To establish the official policy of Porter-Starke Services Opiate Treatment Program on the discharge of patients and to assign responsibility for implementation of that policy.

PROCEDURE:

The following procedures will be followed:

Voluntary Discharge

The following steps govern the voluntary discharge process:

1. Patient meets with counselor to complete the required forms;

2. Counselor presents his/her recommendations to the Program Director for approval;

3. Medical Director issues his medically supervised withdrawal protocol and any supplementary instructions;

4. Counselor meets with patient to formulate after-care plan, to include selection of support system(s);

5. Counselor provides encouragement and on-going support;

6. Nurse decreases daily dosage as ordered by the Medical Director and evaluates the patient on a daily basis;

7. Counselor and nurse report the case at weekly staffing;

8. Following medically supervised withdrawal and discharge, counselor closes out the patient's record with supporting documentation;

9. Program Director reviews chart for quality and quantity of discharge paperwork.

Involuntary Discharge

There will be occasions when patients may be terminated from treatment. Patients, who fall into this category, are those who frequently and persistently abuse opioids or other drugs, who become chronic abusers of alcohol, who become or continue to be actively involved in criminal behavior, who perform verbal or physical abuse directed at staff or other patients, or who

persistently fail to adhere to the requirements of the treatment program.

Any patient who attempts to sell, deliver, or otherwise dispose of the prescribed methadone by any illicit means should be withdrawn from the methadone as quickly as is medically safe and referred to other treatment sources as may be clinically indicated.

Notwithstanding the requirement for therapeutic confrontation, counselors are not expected to tolerate repeated verbal abuse or physical abuse in any form or frequency. Counselors are expected to thoroughly document instances of patient misbehavior, as delineated above, and make every effort to lead the patient to self-correction.

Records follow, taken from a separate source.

(** * Raiden: the test helpers, the API list objects, the console wait loop
      and the mediated-transfer core.

    Part I holds the definitions.  The modules [E2E], [Objects] and
    [Console] embed the Python functions of
    [raiden/tests/integration/test_e2e.py], [raiden/api/objects.py] and
    [raiden/ui/console.py]; the module [Core] models the channel ledger,
    the route model, the three transfer roles and the state manager, whose
    code is imported by the tests only, from the specification.  Part II
    holds the theorems. *)

From Stdlib Require Import ZArith NArith Lia List String Ascii Bool Sorted.
From stdpp Require Import base option list gmap strings fin_maps.

Local Open Scope string_scope.
Local Open Scope Z_scope.
Local Open Scope list_scope.

(* ===================================================================== *)
(** * Part I: definitions                                                 *)
(* ===================================================================== *)

(** ** Python outcomes: a call returns a value or raises *)

Module Py.

Inductive exn :=
| AssertionError (msg : string)
| AttributeError (name : string)
| TypeError (msg : string).

Inductive outcome (A : Type) :=
| Returns (a : A)
| Raises (e : exn).
Arguments Returns {A} a.
Arguments Raises {A} e.

Definition bind {A B} (m : outcome A) (k : A -> outcome B) : outcome B :=
  match m with
  | Returns a => k a
  | Raises e => Raises e
  end.

(** [assert cond, msg] *)
Definition py_assert (cond : bool) (msg : string) : outcome unit :=
  if cond then Returns tt else Raises (AssertionError msg).
(** ** The channel operations on the exports the module can create *)

(** C3.  The capacity-1 scenario cannot start.  The constructor of the
    FIFO raises [NameError] and takes no capacity (a third argument is a
    [TypeError]); a [PutExport] created on its own raises [AttributeError]
    from [try_put(5)] instead of returning true; [GetPeekExport], the only
    class with a [get], cannot be instantiated. *)
Theorem capacity_one_scenario_cannot_start :
  (run (construct "uvm_tlm_fifo_base" [VStr "fifo"; VNone])).2 = Raise NameError ∧
  (run (construct "uvm_tlm_fifo_base" [VStr "fifo"; VNone; VInt 1])).2
    = Raise TypeError ∧
  (run (pe <- construct "PutExport" [] ;; invoke pe "try_put" [VInt 5])).2
    = Raise AttributeError ∧
  (run (pe <- construct "PutExport" [] ;; invoke pe "can_put" [])).2
    = Raise AttributeError ∧
  (run (construct "GetPeekExport" [])).2 = Raise TypeError.
Proof. repeat split; vm_compute; reflexivity. Qed.

(** C7.  On every [PutExport] the module can create, in every store and
    for every item, [try_put(item)] lets an [AttributeError] escape and
    leaves the store as it was: it returns neither true nor false. *)
Theorem try_put_lets_AttributeError_escape :
  ∀ h item,
    ∃ h' l, construct "PutExport" [] h = (h', Ret (VRef l)) ∧
            invoke (VRef l) "try_put" [item] h' = (h', Raise AttributeError).
Proof.
  intros h item. destruct (construct_PutExport h) as (l & _ & E).
  eexists _, l. split; [exact E|].
  rewrite invoke_fresh_PutExport by done.
  eapply PutExport_try_put_without_queue; [apply lookup_insert_eq | apply lookup_empty].
Qed.
Lemma toLowerCase_no_upper (s : string) :
  string_forallb (λ c, negb (is_upper c)) (toLowerCase s) = true.
Proof.
  unfold toLowerCase. induction s as [|c s IH]; simpl; [done|].
  by rewrite to_lower_char_not_upper, IH.
Qed.

(** ** Lemmas on [charAt] and [slice] *)

Lemma charAt_0_cons (c : ascii) (s : string) : charAt 0 (String c s) = String c "".
Proof. done. Qed.

Lemma charAt_slice (s : string) : charAt 0 s +:+ slice 1 s = s.
Proof. by destruct s. Qed.

Lemma charAt_length (i : nat) (s : string) : (String.length (charAt i s) ≤ 1)%nat.
Proof. unfold charAt. destruct (String.get i s); simpl; lia. Qed.

Lemma slice_length (n : nat) (s : string) :
  String.length (slice n s) = (String.length s - n)%nat.
Proof. revert s. induction n as [|n IH]; intros [|c s]; simpl; auto with lia. Qed.

Lemma chars_slice (n : nat) (s : string) : chars (slice n s) = drop n (chars s).
Proof. revert s. induction n as [|n IH]; intros [|c s]; simpl; auto. Qed.

#[export] Hint Rewrite string_map_length toUpperCase_length toLowerCase_length
  slice_length chars_string_map chars_slice : js_rw.

(** ** Lemmas on [trim] *)

Definition is_empty (s : string) : bool :=
  match s with
  | "" => true
  | _ => false
  end.

Lemma is_empty_true (s : string) : is_empty s = true ↔ s = "".
Proof. by destruct s. Qed.

Lemma truthy_string_is_empty (s : string) : truthy_string s = negb (is_empty s).
Proof. by destruct s. Qed.

Lemma trimEnd_cons (c : ascii) (s : string) :
  trimEnd (String c s) =
    if Ascii.is_space c && is_empty (trimEnd s) then "" else String c (trimEnd s).
Proof. simpl. destruct (trimEnd s), (Ascii.is_space c); done. Qed.

Lemma trimEnd_cons_nonspace (c : ascii) (s : string) :
  Ascii.is_space c = false → trimEnd (String c s) = String c (trimEnd s).
Proof. intros Hc. by rewrite trimEnd_cons, Hc. Qed.

Lemma trimStart_cases (s : string) :
  trimStart s = "" ∨ ∃ c t, trimStart s = String c t ∧ Ascii.is_space c = false.
Proof.
  induction s as [|c s IH]; simpl; [by left|].
  destruct (Ascii.is_space c) eqn:Hc; [done|right; eauto].
Qed.

Lemma trimStart_nonspace (c : ascii) (s : string) :
  Ascii.is_space c = false → trimStart (String c s) = String c s.
Proof. intros Hc. simpl. by rewrite Hc. Qed.

Lemma trimStart_idemp (s : string) : trimStart (trimStart s) = trimStart s.
Proof.
  destruct (trimStart_cases s) as [->|(c & t & -> & Hc)]; [done|].
  by apply trimStart_nonspace.
Qed.

Lemma trimEnd_idemp (s : string) : trimEnd (trimEnd s) = trimEnd s.
Proof.
  induction s as [|c s IH]; [done|].
  rewrite trimEnd_cons. destruct (Ascii.is_space c) eqn:Hc, (is_empty (trimEnd s)) eqn:He;
    cbn [andb]; try done; rewrite trimEnd_cons, IH, ?Hc, ?He; done.
Qed.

The following steps pertain to the involuntary discharge process:

1. Counselors will meet with Program Director to review all prior efforts on the patient's behalf and to explore alternative options.

2. Should involuntary discharge be warranted, the Program Director makes recommendation to the Medical Director.

4. Should involuntary discharge be warranted, the Medical Director will issue his determinations and subsequent medically supervised withdrawal protocol.

5. Counselor meets with patient and informs the patient of action selected. Patient may receive assistance, if he or she so desires, with transfer assistance to another center in lieu of a medically supervised withdrawal procedure at the center.

6. Counselor closes out case as a transfer (as applicable) or, the nurse begins medically supervised withdrawal protocol.

7. Counselor closes out patient record following medically supervised withdrawal.